Overton indexes more than 3M documents from more than a thousand different policy sources, making it much larger than similar systems.
But it's important to note that a "policy source" in this context is a website or domain from which we are collecting documents.
Usually a website includes documents from just one organization, but this varies from country to country.
For example, in the UK a single policy source - gov.uk - hosts documents from all of the government's departments as well as many government agencies.
Conversely in Australia each government department hosts its own documents, so each one is tracked as a separate policy source.
Looking at coverage in different countries
You can still use the number of sources in each country as a very broad indicator of how good coverage is, but if you're focused on a specific geographical area then the best approach is probably to log in and use the Sources page to see directly what is and isn't included, and to use country or region filters on the Policy page to get a count for matching documents.
If you're looking more broadly then useful indicators might be the number of policy documents indexed (if you're logged in you can see the current total on the Policy page) potentially in conjunction with the proportion of policy documents that have at least one reference or citation (approx 30%).
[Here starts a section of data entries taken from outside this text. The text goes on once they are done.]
Lemma RequestVote_ledger req n l :
  is_u64 (RequestVoteRequest_GetTerm req) → has_ledger n l →
  wp (RequestVote req) (reply_post req l n) n.
Proof.
  intros Hu Hl. unfold RequestVote. rewrite wp_bind, wp_gets.
  destruct (Z.ltb_spec (RequestVoteRequest_GetTerm req) (currentTerm n)) as [Hlt|Hge].
  { by eapply reject_ledger; [|apply rtc_refl|]. }
  rewrite wp_bind.
  set (T := RequestVoteRequest_GetTerm req) in *. set (C := RequestVoteRequest_GetCandidateId req).
  eapply (wp_mono _ (λ _ n1, same_identity n n1 ∧ currentTerm n1 = T
    ∧ ∃ l1, has_ledger n1 l1 ∧ lsteps l l1)).
  { destruct (Z.ltb_spec (currentTerm n) T) as [Hlt|Hle].
    - eapply wp_mono; [apply wp_and; [|apply (stepDown_term T "" n)]|].
      + apply (wp_vote _ _ l (λ _ n1, same_identity n n1 ∧ ∃ l1, has_ledger n1 l1 ∧ lsteps l l1));
          [by apply vote_stepDownLocked|done|]. eauto.
      + cbn. intros _ n1 [[Hi Hl1] [Ht _]]. split_and!; [by apply Hi..|lia|done].
    - wp_pure. split_and!; [done..|lia|]. exists l. split; [done|apply rtc_refl]. }
  intros _ n1 (Hi & Ht & l1 & Hl1 & Hs). wp_pure.
  apply wp_quiet; [apply quiet_LastIndexAndTerm|]. intros r n2 Hq2.
  assert (same_identity n n2) as Hi2 by (eapply same_identity_trans, quiet_identity; done).
  pose proof (quiet_ledger _ _ _ Hq2 Hl1) as Hl2.
  destruct r as [[li lt]|e]; [|by eapply rpc_error_ledger].
  wp_pure. destruct (_ && _) eqn:Ecan; [|by eapply reject_ledger].
  apply andb_true_iff in Ecan as [Ecan _].
  rewrite orb_true_iff, !bool_decide_eq_true in Ecan.
  wp_pure. destruct (ledger_vote n2 l1 C Hl2 Ecan) as [Hl3 Hs3].
  pose proof (save_ledger _ _ Hl3) as Hsave. unfold wp.
  destruct (with_store _ _) as [rs n4]. destruct Hsave as [-> Hl4]. cbn.
  assert (same_identity n (set_store (store n4) (set_votedFor C n2))) as Hi4 by done.
  destruct rs as [[]|e]; cbn in Hl4.
  2: { eapply rpc_error_ledger; [done| |done]. by etrans. }
  change (wp (_ ← resetElectionDeadlineLocked; _ ← refreshMetricsLocked;
    _ ← count_rpc "RequestVote" "granted"; vote_reply true) (reply_post req l n)
    (set_store (store n4) (set_votedFor C n2))).
  unfold vote_reply. wp_skip as n5 Hq5. wp_skip as n6 Hq6. wp_skip as n7 Hq7. wp_pure.
  assert (quiet (set_store (store n4) (set_votedFor C n2)) n7) as Hq by (do 2 (etrans; [done|]); done).
  split; [by eapply same_identity_trans, quiet_identity|].
  eexists. split; [by eapply quiet_ledger|]. split_and!.
  2: { intros ? [= <-]. eapply ledger_u64, quiet_ledger; done. }
  - etrans; [exact Hs|]. etrans; [exact Hs3|]. apply rtc_once, step_save.
  - intros _. assert (l_term l1 = T) as Ht1.
    { destruct Hl2 as (? & _ & _ & _ & <- & _). destruct Hq2 as [-> _]. done. }
    unfold voted, mem_vote, disk_vote. cbn. by rewrite Ht1.
Qed.

(** ** Starting an election *)

Definition election_of (n : Node) (e : Election) : Prop :=
  el_term e = currentTerm n + 1 ∧ el_majority e = majorityLocked n ∧ el_peers e = peers n.

(** [None] leaves the node the leader it was, or a candidate nobody is asked to
    vote for; an election that goes on is on disk. *)
Definition election_post n l (r : option Election) n' : Prop :=
  same_identity n n' ∧
  match r with
  | Some e => has_ledger n' (candidacy (node_id n) l) ∧ election_of n e
  | None => n' = n ∨ has_ledger n' (elect (node_id n) l) ∨ has_ledger n' (candidacy (node_id n) l)
  end.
Comparing coverage to other systems
The points above hold true when comparing Overton's index to other systems. You may also want to check subject by subject: the largest policy sources typically cover health and economics and any differences between systems will be more pronounced in areas primarily covered by smaller sources in the "long tail" like education, social services, defense or environmental protection.
Because Overton captures more of these sources it does particularly well when looking at journals or institutions that produce more social sciences outputs.